Bees that collect pollen and nectar from grayanotoxin-containing plants often produce honey that also contains grayanotoxins. This so-called "mad honey" is the most common cause of grayanotoxin poisoning in humans. Small-scale producers of mad honey typically harvest honey from a small area or single hive to produce a final product containing a significant concentration of grayanotoxin. In contrast, large-scale honey production often mixes honey gathered from different locations, diluting the concentration of any contaminated honey.

Mad honey is produced in specific world regions, notably the Black Sea region of Turkey (91% of poisoning cases in one analysis) and Nepal (5%). In Turkey, mad honey known as deli bal is used as a recreational drug and traditional medicine. It is most commonly made from the nectar of Rhododendron luteum and Rhododendron ponticum in the Caucasus region. In Nepal, this type of honey is used by the Gurung people for both its hallucinogenic properties and supposed medicinal benefits.

In the 18th century, this honey was exported to Europe to add to alcoholic drinks to give them extra potency. In modern times, it is consumed locally and exported to North America, Europe and Asia.

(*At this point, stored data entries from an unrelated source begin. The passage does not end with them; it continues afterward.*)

(** What the loop does to one task. *)
Definition alarm_task (ticks : Z) (t : task_struct) : task_struct :=
  if ctrue ticks && ctrue (it_real_value t) then
    if it_real_value t <=? ticks then
      let t' := deliver SIGALRM t in
      if ctrue (it_real_incr t) then
        t' <| it_real_value :=
          u32 (reload_itimer (S (Z.to_nat ticks)) (it_real_value t) (it_real_incr t) ticks - ticks) |>
      else t' <| it_real_value := 0 |>
    else t <| it_real_value := u32 (it_real_value t - ticks) |>
  else t.
Definition wake_task (now : Z) (t : task_struct) : task_struct :=
  if negb (state t =? TASK_INTERRUPTIBLE) then t
  else if signal_pending t then t <| state := TASK_RUNNING |>
  else if ctrue (timeout t) && (timeout t <=? now) then
    t <| timeout := 0 |> <| state := TASK_RUNNING |>
  else t.
Definition pass_task (ticks now : Z) (t : task_struct) : task_struct :=
  wake_task now (alarm_task ticks t).

Lemma updates_then p f g s s' :
  updates p f s s' -> updates p (fun t => g (f t)) s (upd_tsk p g s').
Proof. intros H. eapply updates_trans; [done | apply updates_upd]. Qed.

Lemma alarm_pass_updates ticks p s : updates p (alarm_task ticks) s (alarm_pass ticks p s).
Proof.
  unfold alarm_pass. set (t := tsk s p).
  destruct (ctrue ticks && ctrue (it_real_value t)) eqn:E1;
    [| apply updates_id; unfold alarm_task; fold t; by rewrite E1].
  destruct (it_real_value t <=? ticks) eqn:E2; [destruct (ctrue (it_real_incr t)) eqn:E3 |].
  all: cbn -[send_sig u32 Z.to_nat reload_itimer].
  all: repeat match goal with
       | |- updates _ _ _ (if ?b then upd _ _ ?s1 else _) =>
           apply (updates_vars _ _ _ s1); [| by destruct b | by destruct b; repeat split]
       | |- updates _ _ _ (if ?b then ?s2 else ?s1) =>
           apply (updates_vars _ _ _ s1); [| by destruct b | by destruct b; repeat split]
       end.
  all: eapply updates_ext; [apply updates_then; first [by apply send_sig_priv | by apply (updates_id p (fun t => t))] |].
  all: unfold alarm_task; fold t; rewrite E1, E2, ?E3; done.
Qed.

===Other grayanotoxin sources===
In addition to various Rhododendron species, mad honey can also be made from several other grayanotoxin-containing plants. Honey produced from the nectar of Andromeda polifolia contains high enough levels of grayanotoxin to cause full body paralysis and potentially fatal breathing difficulties due to diaphragm paralysis. Honey obtained from spoonwood and allied species such as sheep-laurel can also cause illness. The honey from Lestrimelitta limao also produces a similar paralyzing effect to that of the honey from A. polifolia and is also toxic to humans.

=== Historical use ===
The intoxicating effects of mad honey have been suspected for centuries, including records from Xenophon, Aristotle, Strabo, Pliny the Elder and Columella, all reporting illness from eating "maddening" honey believed to be from the pollen or nectar of Rhododendron luteum and Rhododendron ponticum. According to Xenophon's Anabasis, an invading Greek army was accidentally poisoned by harvesting and eating the local Asia Minor honey, but they all made a quick recovery without any fatalities.